### The problem
When the line with "Lemma MsgType_known m" appears below, start repeating lines exactly, and keep going through the line with "DFlag => Some"; add nothing outside that span.

### Collected data
(* ===== verification/PeerStream.v ===== *)
(** * The message streams of a peer

    [msgStream] of peer.go: a queue with a semaphore and a condition variable between the
    peer's reader, which adds messages, and a consumer goroutine, which applies them one
    after the other.  The goroutines and the caller of [Stop] are threads with a
    program counter; a step of one of them is the code between two points at which it can
    be interrupted, and the schedule is arbitrary. *)

From Stdlib Require Import ZArith Lia.
From stdpp Require Import base list.
From S2P Require Import Prelude.

Section Stream.
Context {M : Type}.
Implicit Types (m : M) (l : list M).

(** The consumer: before the check of the queue; in [msgCond.Wait]; woken up; holding a
    message; after [apply]; returned. *)
Inductive consumer :=
  | CCheck
  | CWait
  | CWoken
  | CApply (m : M)
  | CRelease
  | CDone.

(** The reader: between calls of [AddMsg]; waiting for the semaphore; before the append;
    before the signal. *)
Inductive producer :=
  | PIdle
  | PAcquire (m : M)
  | PAppend (m : M)
  | PSignal.

(** [Stop]: not called; in its loop; waiting for the consumer; returned. *)
Inductive stopper :=
  | SNone
  | SLoop
  | SWait
  | SDone.

(** [ms_producerSema] is the number of tokens in the channel.  The last three fields are
    the messages given to [AddMsg], those it did not add because the stream was quitting,
    and those applied. *)
Record msgStream := mkMsgStream {
  ms_streamShutdown : bool;
  ms_msgs : list M;
  ms_bufSize : nat;
  ms_producerSema : nat;
  ms_quit : bool;
  ms_consumer : consumer;
  ms_producer : producer;
  ms_stopper : stopper;
  ms_added : list M;
  ms_applied : list M
}.

Definition newMsgStream (bufSize : nat) : msgStream :=
  mkMsgStream false [] bufSize bufSize false CCheck PIdle SNone [] [].
(* ===== verification/PeerWire.v ===== *)
(** * Messages on the wire

    The message types of lnwire with the fields the daemon's own code looks at, and the
    framing of message.go: a type in two bytes and the payload.  The payload encodings of
    the message types are an interface. *)

From Stdlib Require Import ZArith Lia.
From Stdlib Require Import Init.Byte.
From stdpp Require Import base gmap strings numbers list.
From S2P Require Import Prelude Stream.
Local Open Scope Z_scope.

(** ** Messages *)

Definition ChannelID : Type := bytes.

(** The identifier that stands for all channels. *)
Definition ConnectionWideID : ChannelID := replicate 32 x00.

(** [fields] stands for the fields that are only read by other parts. *)
Inductive Message :=
  | Init (GlobalFeatures LocalFeatures : gset Z)
  | Error (ChanID : ChannelID) (Data : bytes)
  | Ping (NumPongBytes : Z) (PaddingBytes : bytes)
  | Pong (PongBytes : bytes)
  | OpenChannel (fields : bytes)
  | AcceptChannel (fields : bytes)
  | FundingCreated (fields : bytes)
  | FundingSigned (fields : bytes)
  | FundingLocked (fields : bytes)
  | Shutdown (ChannelID : ChannelID) (Address : bytes)
  | ClosingSigned (ChannelID : ChannelID) (FeeSatoshis : Z) (Signature : bytes)
  | UpdateAddHTLC (ChanID : ChannelID) (fields : bytes)
  | UpdateFulfillHTLC (ChanID : ChannelID) (fields : bytes)
  | UpdateFailHTLC (ChanID : ChannelID) (fields : bytes)
  | CommitSig (ChanID : ChannelID) (fields : bytes)
  | RevokeAndAck (ChanID : ChannelID) (fields : bytes)
  | UpdateFee (ChanID : ChannelID) (fields : bytes)
  | UpdateFailMalformedHTLC (ChanID : ChannelID) (fields : bytes)
  | ChannelReestablish (ChanID : ChannelID) (fields : bytes)
  | ChannelAnnouncement (fields : bytes)
  | NodeAnnouncement (fields : bytes)
  | ChannelUpdate (fields : bytes)
  | AnnounceSignatures (fields : bytes).

#[global] Instance Message_eq_dec : EqDecision Message.
Proof. solve_decision. Defined.

Definition MsgType (m : Message) : Z :=
  match m with
  | Init _ _ => 16
  | Error _ _ => 17
  | Ping _ _ => 18
  | Pong _ => 19
  | OpenChannel _ => 32
  | AcceptChannel _ => 33
  | FundingCreated _ => 34
  | FundingSigned _ => 35
  | FundingLocked _ => 36
  | Shutdown _ _ => 38
  | ClosingSigned _ _ _ => 39
  | UpdateAddHTLC _ _ => 128
  | UpdateFulfillHTLC _ _ => 130
  | UpdateFailHTLC _ _ => 131
  | CommitSig _ _ => 132
  | RevokeAndAck _ _ => 133
  | UpdateFee _ _ => 134
  | UpdateFailMalformedHTLC _ _ => 135
  | ChannelReestablish _ _ => 136
  | ChannelAnnouncement _ => 256
  | NodeAnnouncement _ => 257
  | ChannelUpdate _ => 258
  | AnnounceSignatures _ => 259
  end.

(** The message types [makeEmptyMessage] knows. *)
Definition known_types : list Z :=
  [16; 17; 18; 19; 32; 33; 34; 35; 36; 38; 39; 128; 130; 131; 132; 133; 134; 135; 136; 256; 257; 258; 259].

Definition makeEmptyMessage (msgType : Z) : res Z :=
  if bool_decide (msgType ∈ known_types) then Ok msgType else Err ErrUnknownMessage.

Definition MaxMessagePayload : Z := 65535.

(** The methods [Encode], [MaxPayloadLength] and [Decode] of the message types; [Decode]
    gets the type of the empty message. *)
Class LnWire := {
  Encode : Message -> res bytes;
  MaxPayloadLength : Message -> Z;
  Decode : Z -> Reader Message
}.

(** A message the format can carry: it is decoded to itself.  Bytes after a message are
    left alone. *)
Definition wire_ok {W : LnWire} (m : Message) : Prop :=
  exists payload, Encode m = Ok payload /\ Z.of_nat (length payload) <= MaxMessagePayload
    /\ Z.of_nat (length payload) <= MaxPayloadLength m
    /\ exists rest, Decode (MsgType m) payload = Ok (m, rest).

Section Wire.
Context {W : LnWire}.

(** The bytes that end up in the writer, which does not fail, and the error. *)
Definition WriteMessage (msg : Message) : bytes * option goerr :=
  match Encode msg with
  | Err e => ([], Some e)
  | Ok payload =>
      let lenp := Z.of_nat (length payload) in
      if MaxMessagePayload <? lenp then ([], Some (ErrNew "message payload is too large"))
      else if MaxPayloadLength msg <? u32 lenp then ([], Some (ErrNew "message payload is too large"))
      else (put_be 2 (MsgType msg) ++ payload, None)
  end.

Definition decodeMessage (msgType : Z) : Reader Message := fun r =>
  match makeEmptyMessage msgType with
  | Err e => Err e
  | Ok t => Decode t r
  end.

Definition ReadMessage : Reader Message :=
  mType ← read_full 2;
  decodeMessage (get_be mType).

Lemma MsgType_known m : MsgType m ∈ known_types.
Proof. destruct m; apply (bool_decide_unpack _); exact I. Qed.

Lemma MsgType_u16 m : is_u16 (MsgType m).
Proof. destruct m; vm_compute; split; congruence. Qed.

Lemma WriteMessage_ok m : wire_ok m -> (WriteMessage m).2 = None.
Proof.
  intros (payload & E & H1 & H2 & _). unfold WriteMessage. rewrite E. unfold MaxMessagePayload in *.
  rewrite (proj2 (Z.ltb_ge _ _)) by lia. unfold u32. rewrite Z.mod_small by lia. by rewrite (proj2 (Z.ltb_ge _ _)) by lia.
Qed.

(** What [WriteMessage] writes, [ReadMessage] reads. *)
Lemma ReadMessage_WriteMessage m : wire_ok m -> exists rest, ReadMessage (WriteMessage m).1 = Ok (m, rest).
Proof.
  intros Hm. pose proof (WriteMessage_ok m Hm) as He. destruct Hm as (payload & E & _ & _ & rest & Hd). exists rest.
  unfold WriteMessage in *. rewrite E in *. cbv zeta in *. do 2 (case_match; [done|]). cbn [fst].
  unfold ReadMessage. erewrite reader_bind_ok by (apply read_full_app; apply put_be_length).
  cbv beta zeta. rewrite get_put_be. pose proof (MsgType_u16 m). rewrite Z.mod_small by done. unfold decodeMessage, makeEmptyMessage.
  by rewrite bool_decide_true by apply MsgType_known.
Qed.
End Wire.
(** The next step of [Disconnect]; a second call does nothing. *)
Definition Disconnect_step (s : outbox) : option outbox :=
  let '(mkOutbox disc running pending w bs ping wire ans refused accepted written) := s in
  match disc with
  | DNone => Some (mkOutbox DFlag running pending w bs ping wire ans refused accepted written)
  | DFlag => Some (mkOutbox DConn running pending w bs ping wire ans refused accepted written)
  | DConn => Some (mkOutbox DQuit running pending w bs ping wire ans refused accepted written)
  | DQuit => None
  end.

Definition out_step (e : out_event) (s : outbox) : option outbox :=
  match e with
  | OQueue _ | OQueueQuit _ => queueMsg e s
  | OHandoff | OQueueExit => queueHandler e s
  | OWrite _ _ | OAnswer | OWriteExit => writeHandler e s
  | ODisconnect => Disconnect_step s
  end.

Fixpoint out_run (es : list out_event) (s : outbox) : option outbox :=
  match es with
  | [] => Some s
  | e :: es => match out_step e s with Some s' => out_run es s' | None => None end
  end.

Definition out_reach (s : outbox) : Prop := exists es, out_run es newOutbox = Some s.

(** ** The invariant *)

Definition in_hand (w : writer) : list outgoingMsg := match w with WWrite m => [m] | _ => [] end.
Definition to_answer (w : writer) : list (outgoingMsg * option goerr) := match w with WAnswer m err => [(m, err)] | _ => [] end.
Definition failed (w : writer) : bool := match w with WAnswer _ (Some _) | WDone => true | _ => false end.
Definition wire_of (m : outgoingMsg) : bytes := (WriteMessage (om_msg m)).1.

### Written solution
Lemma MsgType_known m : MsgType m ∈ known_types.
Proof. destruct m; apply (bool_decide_unpack _); exact I. Qed.

Lemma MsgType_u16 m : is_u16 (MsgType m).
Proof. destruct m; vm_compute; split; congruence. Qed.

Lemma WriteMessage_ok m : wire_ok m -> (WriteMessage m).2 = None.
Proof.
  intros (payload & E & H1 & H2 & _). unfold WriteMessage. rewrite E. unfold MaxMessagePayload in *.
  rewrite (proj2 (Z.ltb_ge _ _)) by lia. unfold u32. rewrite Z.mod_small by lia. by rewrite (proj2 (Z.ltb_ge _ _)) by lia.
Qed.

(** What [WriteMessage] writes, [ReadMessage] reads. *)
Lemma ReadMessage_WriteMessage m : wire_ok m -> exists rest, ReadMessage (WriteMessage m).1 = Ok (m, rest).
Proof.
  intros Hm. pose proof (WriteMessage_ok m Hm) as He. destruct Hm as (payload & E & _ & _ & rest & Hd). exists rest.
  unfold WriteMessage in *. rewrite E in *. cbv zeta in *. do 2 (case_match; [done|]). cbn [fst].
  unfold ReadMessage. erewrite reader_bind_ok by (apply read_full_app; apply put_be_length).
  cbv beta zeta. rewrite get_put_be. pose proof (MsgType_u16 m). rewrite Z.mod_small by done. unfold decodeMessage, makeEmptyMessage.
  by rewrite bool_decide_true by apply MsgType_known.
Qed.
End Wire.
(** The next step of [Disconnect]; a second call does nothing. *)
Definition Disconnect_step (s : outbox) : option outbox :=
  let '(mkOutbox disc running pending w bs ping wire ans refused accepted written) := s in
  match disc with
  | DNone => Some (mkOutbox DFlag running pending w bs ping wire ans refused accepted written)
  | DFlag => Some (mkOutbox DConn running pending w bs ping wire ans refused accepted written)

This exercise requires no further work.